(* ===== verification/Sampler.v ===== *)
(** * Uniform sampling (src/utils/sampler)

    [rng.Uint64Inclusive] turns a source of random 64-bit numbers into numbers of a
    range, and [uniformReplacer] samples without replacement: a Fisher-Yates shuffle
    whose array is a map that holds only the cells that changed.

    The source is the list of the numbers it will produce; [None] means that more
    numbers were needed (a source goes on forever, the list is a part of it). *)

From S2P Require Import Prelude.

#[local] Open Scope Z_scope.

(** ** rand.go *)

Definition MaxInt64 : Z := 2 ^ 63 - 1.

Definition uint64 (src : list Z) : option (Z * list Z) :=
  match src with [] => None | v :: src => Some (v, src) end.

(** Draws until [f] of a number is at most [bound]. *)
Fixpoint draw_until (f : Z → Z) (bound : Z) (src : list Z) : option (Z * list Z) :=
  match src with
  | [] => None
  | v :: src => if bool_decide (bound < f v) then draw_until f bound src else Some (f v, src)
  end.

Definition uint63 (v : Z) : Z := Z.land v MaxInt64.

Definition Uint64Inclusive (n : Z) (src : list Z) : option (Z * list Z) :=
  if bool_decide (Z.land n (wrapU 64 (n + 1)) = 0) then
    '(v, src) ← uint64 src; Some (Z.land v n, src)
  else if bool_decide (MaxInt64 < n) then draw_until id n src
  else
    let max := wrapU 64 (2 ^ 63 - 1 - 2 ^ 63 `mod` (n + 1)) in
    '(v, src) ← draw_until uint63 max src;
    Some (v `mod` (n + 1), src).

(** ** uniform_replacer.go *)

Record uniformReplacer := mkUniform {
  un_length : Z;
  drawn : gmap Z Z;
  drawsCount : Z;
}.

Definition map_get (m : gmap Z Z) (key defaultVal : Z) : Z := default defaultVal (m !! key).

Definition Initialize (length : Z) : uniformReplacer := mkUniform length ∅ 0.
Definition Reset (s : uniformReplacer) : uniformReplacer := mkUniform (un_length s) ∅ 0.

(** The boolean of the source is whether a number is returned. *)
Definition Next (s : uniformReplacer) (src : list Z) : option (option Z * uniformReplacer * list Z) :=
  if bool_decide (un_length s ≤ drawsCount s) then Some (None, s, src)
  else
    '(r, src) ← Uint64Inclusive (un_length s - 1 - drawsCount s) src;
    let draw := wrapU 64 (r + drawsCount s) in
    let ret := map_get (drawn s) draw draw in
    let drawn := <[draw := map_get (drawn s) (drawsCount s) (drawsCount s)]> (drawn s) in
    Some (Some ret, mkUniform (un_length s) drawn (wrapU 64 (drawsCount s + 1)), src).

Fixpoint Sample_loop (count : nat) (results : list Z) (s : uniformReplacer) (src : list Z)
    : option (option (list Z) * uniformReplacer * list Z) :=
  match count with
  | O => Some (Some results, s, src)
  | S count' =>
      '(ret, s, src) ← Next s src;
      match ret with
      | None => Some (None, s, src)
      | Some ret => Sample_loop count' (results ++ [ret]) s src
      end
  end.

(** [Sample count] with [count >= 0]. *)
Definition Sample (count : nat) (s : uniformReplacer) (src : list Z)
    : option (option (list Z) * uniformReplacer * list Z) :=
  Sample_loop count [] (Reset s) src.

(** ** The numbers of a range are equally likely

    What a number of the source gives: [None] if another one is drawn. *)
Definition pick (n v : Z) : option Z :=
  if bool_decide (Z.land n (wrapU 64 (n + 1)) = 0) then Some (Z.land v n)
  else if bool_decide (MaxInt64 < n) then if bool_decide (n < v) then None else Some v
  else
    let max := wrapU 64 (2 ^ 63 - 1 - 2 ^ 63 `mod` (n + 1)) in
    if bool_decide (max < uint63 v) then None else Some (uint63 v `mod` (n + 1)).

Fixpoint first_pick (n : Z) (src : list Z) : option (Z * list Z) :=
  match src with
  | [] => None
  | v :: src => match pick n v with Some r => Some (r, src) | None => first_pick n src end
  end.

Lemma Uint64Inclusive_pick n src : Uint64Inclusive n src = first_pick n src.
Proof.
  unfold Uint64Inclusive. case_bool_decide as H1.
  { destruct src as [|v src]; [done|]. simpl. unfold pick. by rewrite bool_decide_eq_true_2. }
  case_bool_decide as H2; (induction src as [|v src IH]; [done|]); simpl; unfold pick.
  all: rewrite (bool_decide_eq_false_2 (Z.land _ _ = 0)) by done.
  - rewrite (bool_decide_eq_true_2 (MaxInt64 < n)) by done. unfold id in *. by case_bool_decide.
  - rewrite (bool_decide_eq_false_2 (MaxInt64 < n)) by done. by case_bool_decide.
Qed.

(** A mask: [n & (n+1) = 0] means that [n + 1] is a power of two. *)
Lemma mask_pow n :
  0 ≤ n < 2 ^ 64 → Z.land n (wrapU 64 (n + 1)) = 0 → ∃ k, 0 ≤ k ≤ 64 ∧ n = Z.ones k.
Proof.
  intros Hn Hl. destruct (decide (n = 2 ^ 64 - 1)) as [->|Hne]; [by exists 64|].
  rewrite wrapU_id in Hl by (unfold inU; lia). set (k := Z.log2 (n + 1)).
  destruct (Z.log2_spec (n + 1)) as [Hlo Hhi]; [lia|]. fold k in Hlo, Hhi.
  assert (0 ≤ k) as Hk by apply Z.log2_nonneg.
  assert (k < 64) by (apply (Z.pow_lt_mono_r_iff 2); lia).
  destruct (decide (n + 1 = 2 ^ k)) as [He|Hk'].
  - exists k. rewrite Z.ones_equiv. lia.
  - exfalso. assert (Z.log2 n = k) as Hln by (apply Z.log2_unique; lia).
    assert (Z.testbit (Z.land n (n + 1)) k = true) as Hb.
    { rewrite Z.land_spec. rewrite <-Hln at 1. unfold k. rewrite !Z.bit_log2 by lia. done. }
    by rewrite Hl, Z.bits_0 in Hb.
Qed.

(** *** Counting *)

Definition count (P : Z → bool) (a n : Z) : Z := Z.of_nat (length (filter (λ v, P v = true) (seqZ a n))).

Lemma count_app P a n m : 0 ≤ n → 0 ≤ m → count P a (n + m) = count P a n + count P (a + n) m.
Proof. intros. unfold count. rewrite seqZ_app by lia. rewrite filter_app, length_app. lia. Qed.

Lemma count_ext P Q a n : (∀ v, a ≤ v < a + n → P v = Q v) → count P a n = count Q a n.
Proof.
  intros He. unfold count. f_equal. apply length_filter_ext, Forall_seqZ.
  intros v Hv. by rewrite He by lia.
Qed.

Lemma count_none P a n : (∀ v, a ≤ v < a + n → P v = false) → count P a n = 0.
Proof.
  intros He. rewrite (count_ext P (λ _, false)) by done. unfold count.
  by induction (seqZ a n).
Qed.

*****

In the material above, locate the line containing "Definition Reset (s" and the line containing "match count with". Transcribe exactly those two lines and every line between them, and nothing more.

FINAL ANSWER:
Definition Reset (s : uniformReplacer) : uniformReplacer := mkUniform (un_length s) ∅ 0.

(** The boolean of the source is whether a number is returned. *)
Definition Next (s : uniformReplacer) (src : list Z) : option (option Z * uniformReplacer * list Z) :=
  if bool_decide (un_length s ≤ drawsCount s) then Some (None, s, src)
  else
    '(r, src) ← Uint64Inclusive (un_length s - 1 - drawsCount s) src;
    let draw := wrapU 64 (r + drawsCount s) in
    let ret := map_get (drawn s) draw draw in
    let drawn := <[draw := map_get (drawn s) (drawsCount s) (drawsCount s)]> (drawn s) in
    Some (Some ret, mkUniform (un_length s) drawn (wrapU 64 (drawsCount s + 1)), src).

Fixpoint Sample_loop (count : nat) (results : list Z) (s : uniformReplacer) (src : list Z)
    : option (option (list Z) * uniformReplacer * list Z) :=
  match count with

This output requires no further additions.